Stimuli-sensitive injectable hydrogels, composed of biodegradable copolymers, have emerged as prominent candidate materials for the sustained delivery of therapeutic drugs. In this study, we developed a biodegradable and temperature-sensitive injectable hydrogel system based on heparin-bearing poly(ε-caprolactone-co-lactide)-b-poly(ethylene glycol)-b-poly(ε-caprolactone-co-lactide) (Hep–PCLA) as the carrier system for lysozyme. Hep–PCLA conjugates are capable of undergoing temperature-induced sol-to-gel transitions in an aqueous solution.

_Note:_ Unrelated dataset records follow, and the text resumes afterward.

(* ===== verification/WorkflowProps.v ===== *)
(** * Properties of the workflow engine *)
From Stdlib Require Import ZArith Lia.
From S2P Require Import Prelude RustStr Float64 Json WorkflowExpr WorkflowExprFacts Database Outbox WriteHooks WorkflowSpec WorkflowStore WorkflowEngine WorkflowModel WorkflowSim WorkflowRefine WorkflowExample.

Local Open Scope Z_scope.

Section lemmas.
Context {L : Libs} {PG : Postgres} {R W : Type} {HO : HasOutbox R} {HW : World W} {TO : Tokio W}.
Context (eng : WorkflowEngine R W).
Abbreviation D := (St (Db R) W).
Abbreviation wf s := (db_wf (tables s)).
Implicit Types (s : D) (tk : Task) (tn : Tenant) (tx : Tx).

(** ** A transaction of a tenant, as a whole

    Its body runs under the tenant's company; its success is the body's, and
    anything else left the tables as they were. *)
Lemma wp_scoped {A} tk tn (wrap : Task → Task) (work : Task → sm D RunError A)
    (Ψ : A → D → Prop) s :
  (∀ tk', task_tx (wrap tk') = task_tx tk' ∧ task_conn (wrap tk') = task_conn tk' ∧
          task_company (wrap tk') = task_company tk') →
  (∀ tk' tx s0, tables s0 = tables s → task_tx tk' = Some tx → tx_company tx = acting tk tn →
     wpo (work tk') (λ a s', ∀ w', Ψ a (mkSt (tables s') w')) s0) →
  wp (scoped run_of_db tk tn (λ tk, in_write_tx run_of_db (wrap tk) work))
    (λ r s', match r with Ok a => Ψ a s' | _ => tables s' = tables s end) s.
Proof.
  intros Hwrap Hw.
  assert (∀ tk' s0, tables s0 = tables s →
    (∀ tx, tx_of (wrap tk') tx → tx_company tx = acting tk tn) →
    wp (in_write_tx run_of_db (wrap tk') work)
      (λ r s', match r with Ok a => Ψ a s' | _ => tables s' = tables s end) s0) as Hin.
  { intros tk' s0 Hs0 Htk. apply wp_in_write_tx; [done|]. intros tx w Htx.
    eapply wp_mono; [apply wp_of_wpo, (Hw (with_tx (wrap tk') tx) tx); [done|done|by apply Htk]|].
    intros [a|e|] s' H; [exact H|done|done]. }
  unfold scoped. destruct (tn_unit tn) as [u|] eqn:Hu.
  - unfold with_org_request_scope. apply wp_bind.
    assert (∀ s0, tables s0 = tables s →
      wp (in_write_tx run_of_db (wrap (with_org_scope tk (tn_company tn) u)) work)
        (λ r s', match r with Ok a => Ψ a s' | _ => tables s' = tables s end) s0) as Hgo.
    { intros s0 Hs0. apply Hin; [done|]. intros tx Htx. unfold acting. rewrite Hu.
      destruct (Hwrap (with_org_scope tk (tn_company tn) u)) as (E1 & E2 & E3).
      destruct Htx as [Htx|[Htx [now ->]]]; rewrite E1 in Htx; simpl in Htx; rewrite Htx; [done|].
      unfold task_fence. by rewrite E2. }
    case_match; [by apply wp_ret, Hgo|]. apply wp_map_err. unfold wp at 1, sqlx_point.
    destruct (w_fault (world s)) as [[e|] w]; simpl; [done|by apply Hgo].
  - apply Hin; [done|]. intros tx Htx. unfold acting. rewrite Hu.
    destruct (Hwrap (with_company_scope tk (Some (tn_company tn)))) as (E1 & E2 & E3).
    destruct Htx as [Htx|[Htx [now ->]]]; rewrite E1 in Htx; simpl in Htx; rewrite Htx; [done|].
    unfold task_fence. rewrite E2, E3. simpl. by destruct (task_conn tk).
Qed.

The gelation rate, mechanical strength, and viscosity of Hep–PCLA conjugates are controllably tunable by varying the graft density of PCLA copolymers to heparin. The gel window in which Hep–PCLA forms a gel covers the physiological conditions (37 °C), i.e., free flowing Hep–PCLA in aqueous solutions (25 °C) could form a hydrogel at body temperature. Using an in vitro cytotoxicity test, Hep–PCLA conjugates were found to be non-toxic to fibroblast cells, even at high concentrations. Lysozyme, chosen as a model protein, was effectively loaded into Hep–PCLA conjugates using ionic and hydrophobic interactions. The lysozyme-loaded conjugates readily formed a hydrogel when implanted in the back of Sprague-Dawley rats, and retarded the initial burst of lysozyme release, exhibiting sustained release. Our results show that biodegradable, temperature-sensitive injectable Hep–PCLA hydrogels can be used as sustained protein carriers.